Collected data entries:
□ □ □ □ □ □ □
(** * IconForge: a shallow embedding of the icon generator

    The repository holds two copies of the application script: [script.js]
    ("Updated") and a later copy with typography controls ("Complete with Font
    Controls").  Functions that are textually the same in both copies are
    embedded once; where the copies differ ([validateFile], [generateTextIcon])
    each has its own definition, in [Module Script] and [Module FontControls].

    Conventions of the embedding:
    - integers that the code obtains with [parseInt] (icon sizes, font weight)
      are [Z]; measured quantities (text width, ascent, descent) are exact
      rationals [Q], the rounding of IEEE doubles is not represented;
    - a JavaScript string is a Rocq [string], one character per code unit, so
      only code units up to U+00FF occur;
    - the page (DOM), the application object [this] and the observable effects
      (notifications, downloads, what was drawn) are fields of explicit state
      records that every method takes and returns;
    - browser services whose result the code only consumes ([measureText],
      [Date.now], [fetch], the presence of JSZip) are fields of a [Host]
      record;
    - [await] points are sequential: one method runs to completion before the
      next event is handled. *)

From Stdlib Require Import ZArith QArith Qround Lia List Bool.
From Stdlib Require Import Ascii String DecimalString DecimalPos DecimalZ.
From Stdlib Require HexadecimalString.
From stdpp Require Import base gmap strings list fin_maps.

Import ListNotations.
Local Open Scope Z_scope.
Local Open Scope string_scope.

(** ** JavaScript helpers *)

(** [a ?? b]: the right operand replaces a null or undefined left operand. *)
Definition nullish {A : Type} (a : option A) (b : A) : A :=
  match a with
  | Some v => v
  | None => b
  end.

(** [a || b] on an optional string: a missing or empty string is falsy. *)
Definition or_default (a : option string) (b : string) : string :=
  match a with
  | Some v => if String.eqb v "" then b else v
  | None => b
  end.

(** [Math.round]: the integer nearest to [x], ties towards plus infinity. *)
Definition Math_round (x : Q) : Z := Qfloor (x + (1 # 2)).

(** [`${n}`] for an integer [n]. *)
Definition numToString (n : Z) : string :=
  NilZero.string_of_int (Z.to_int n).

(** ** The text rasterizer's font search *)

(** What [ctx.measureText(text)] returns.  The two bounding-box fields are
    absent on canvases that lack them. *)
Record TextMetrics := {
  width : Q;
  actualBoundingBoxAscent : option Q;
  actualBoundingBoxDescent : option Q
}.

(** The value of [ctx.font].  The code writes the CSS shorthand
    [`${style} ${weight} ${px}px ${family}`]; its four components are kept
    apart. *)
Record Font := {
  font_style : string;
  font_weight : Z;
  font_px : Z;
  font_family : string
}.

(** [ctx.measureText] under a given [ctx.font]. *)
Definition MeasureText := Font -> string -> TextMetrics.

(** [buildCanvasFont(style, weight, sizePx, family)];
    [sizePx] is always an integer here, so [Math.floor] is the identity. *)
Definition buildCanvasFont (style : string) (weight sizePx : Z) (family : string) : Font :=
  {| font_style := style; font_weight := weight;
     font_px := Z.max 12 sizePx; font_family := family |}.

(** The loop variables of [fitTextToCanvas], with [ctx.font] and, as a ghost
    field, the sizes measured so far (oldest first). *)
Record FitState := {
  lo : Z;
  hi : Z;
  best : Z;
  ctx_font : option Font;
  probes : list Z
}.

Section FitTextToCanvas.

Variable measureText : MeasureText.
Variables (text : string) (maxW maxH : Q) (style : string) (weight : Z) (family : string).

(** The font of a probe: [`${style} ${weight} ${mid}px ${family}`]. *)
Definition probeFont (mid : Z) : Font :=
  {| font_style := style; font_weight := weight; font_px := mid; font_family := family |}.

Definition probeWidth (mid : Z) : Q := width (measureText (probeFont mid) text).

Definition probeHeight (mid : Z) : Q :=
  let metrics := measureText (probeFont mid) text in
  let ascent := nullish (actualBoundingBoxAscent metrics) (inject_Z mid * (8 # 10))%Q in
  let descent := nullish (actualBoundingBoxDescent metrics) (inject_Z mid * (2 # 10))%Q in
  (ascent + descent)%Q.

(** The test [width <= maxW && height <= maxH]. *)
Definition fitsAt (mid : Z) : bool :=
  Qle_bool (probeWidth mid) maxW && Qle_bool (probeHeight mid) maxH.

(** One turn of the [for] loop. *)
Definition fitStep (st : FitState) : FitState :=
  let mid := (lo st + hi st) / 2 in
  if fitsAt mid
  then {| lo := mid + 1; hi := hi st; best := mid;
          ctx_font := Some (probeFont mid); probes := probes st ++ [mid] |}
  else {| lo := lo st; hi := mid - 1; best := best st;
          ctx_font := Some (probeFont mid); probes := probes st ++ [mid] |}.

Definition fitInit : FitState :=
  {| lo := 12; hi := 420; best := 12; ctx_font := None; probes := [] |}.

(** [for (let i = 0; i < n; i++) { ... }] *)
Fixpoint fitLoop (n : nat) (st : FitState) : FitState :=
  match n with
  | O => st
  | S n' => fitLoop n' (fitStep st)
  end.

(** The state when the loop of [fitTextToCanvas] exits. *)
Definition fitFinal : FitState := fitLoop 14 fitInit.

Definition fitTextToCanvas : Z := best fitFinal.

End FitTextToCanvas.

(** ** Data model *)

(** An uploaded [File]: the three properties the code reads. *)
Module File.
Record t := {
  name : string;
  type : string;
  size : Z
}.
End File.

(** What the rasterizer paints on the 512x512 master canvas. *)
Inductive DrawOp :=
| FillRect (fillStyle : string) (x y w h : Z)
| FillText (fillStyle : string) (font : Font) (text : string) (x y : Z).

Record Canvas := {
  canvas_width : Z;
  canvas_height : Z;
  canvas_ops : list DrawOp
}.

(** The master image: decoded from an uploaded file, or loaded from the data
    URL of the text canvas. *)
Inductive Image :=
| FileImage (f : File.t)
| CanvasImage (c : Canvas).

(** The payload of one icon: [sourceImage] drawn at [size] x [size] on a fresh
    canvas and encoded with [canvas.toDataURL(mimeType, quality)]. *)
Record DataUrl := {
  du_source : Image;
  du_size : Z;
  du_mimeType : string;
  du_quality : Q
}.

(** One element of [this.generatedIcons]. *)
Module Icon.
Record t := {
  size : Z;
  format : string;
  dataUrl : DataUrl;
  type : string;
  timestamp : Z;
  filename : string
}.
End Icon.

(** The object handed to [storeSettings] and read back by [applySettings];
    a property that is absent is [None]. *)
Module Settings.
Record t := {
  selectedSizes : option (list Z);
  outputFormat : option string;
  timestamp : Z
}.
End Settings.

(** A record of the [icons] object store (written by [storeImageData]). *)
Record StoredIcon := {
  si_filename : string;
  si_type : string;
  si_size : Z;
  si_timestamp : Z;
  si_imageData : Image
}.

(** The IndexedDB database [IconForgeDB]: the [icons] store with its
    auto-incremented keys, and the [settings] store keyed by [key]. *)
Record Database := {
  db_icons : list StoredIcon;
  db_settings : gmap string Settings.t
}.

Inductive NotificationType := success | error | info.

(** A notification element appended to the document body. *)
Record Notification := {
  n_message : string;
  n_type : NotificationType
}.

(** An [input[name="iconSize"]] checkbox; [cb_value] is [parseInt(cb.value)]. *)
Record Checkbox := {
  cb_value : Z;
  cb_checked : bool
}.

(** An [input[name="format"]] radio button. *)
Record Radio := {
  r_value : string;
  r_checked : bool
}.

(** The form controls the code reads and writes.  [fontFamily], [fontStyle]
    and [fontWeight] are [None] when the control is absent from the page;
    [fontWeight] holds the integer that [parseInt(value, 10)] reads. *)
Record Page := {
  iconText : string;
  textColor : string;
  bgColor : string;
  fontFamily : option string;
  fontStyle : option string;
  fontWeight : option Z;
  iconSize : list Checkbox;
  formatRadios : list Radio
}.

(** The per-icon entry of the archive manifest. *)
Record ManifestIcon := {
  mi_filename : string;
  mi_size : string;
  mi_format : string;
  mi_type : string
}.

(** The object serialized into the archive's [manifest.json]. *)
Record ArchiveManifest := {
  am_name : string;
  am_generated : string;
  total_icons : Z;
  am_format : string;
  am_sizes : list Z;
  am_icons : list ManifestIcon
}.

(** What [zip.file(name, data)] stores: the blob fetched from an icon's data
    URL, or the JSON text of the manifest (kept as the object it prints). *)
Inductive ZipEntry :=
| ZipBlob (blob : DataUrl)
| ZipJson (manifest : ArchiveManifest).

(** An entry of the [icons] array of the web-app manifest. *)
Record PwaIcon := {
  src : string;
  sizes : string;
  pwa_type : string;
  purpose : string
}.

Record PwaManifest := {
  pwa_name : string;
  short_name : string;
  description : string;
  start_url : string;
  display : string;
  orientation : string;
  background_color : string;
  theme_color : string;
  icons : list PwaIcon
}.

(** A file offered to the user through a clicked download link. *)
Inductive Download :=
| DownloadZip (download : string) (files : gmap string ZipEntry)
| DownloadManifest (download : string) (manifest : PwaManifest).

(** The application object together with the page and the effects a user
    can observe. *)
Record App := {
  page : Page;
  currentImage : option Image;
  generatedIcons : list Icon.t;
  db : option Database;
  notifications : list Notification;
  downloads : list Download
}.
□ □ □ □ □ □ □
■ WHAT IS EXPECTED:
What is needed is an exact copy of the entries from their first line down to the line with "(notifications, downloads, what", that line included, and nothing beyond it.

■ FINISHED TASK:
(** * IconForge: a shallow embedding of the icon generator

    The repository holds two copies of the application script: [script.js]
    ("Updated") and a later copy with typography controls ("Complete with Font
    Controls").  Functions that are textually the same in both copies are
    embedded once; where the copies differ ([validateFile], [generateTextIcon])
    each has its own definition, in [Module Script] and [Module FontControls].

    Conventions of the embedding:
    - integers that the code obtains with [parseInt] (icon sizes, font weight)
      are [Z]; measured quantities (text width, ascent, descent) are exact
      rationals [Q], the rounding of IEEE doubles is not represented;
    - a JavaScript string is a Rocq [string], one character per code unit, so
      only code units up to U+00FF occur;
    - the page (DOM), the application object [this] and the observable effects
      (notifications, downloads, what was drawn) are fields of explicit state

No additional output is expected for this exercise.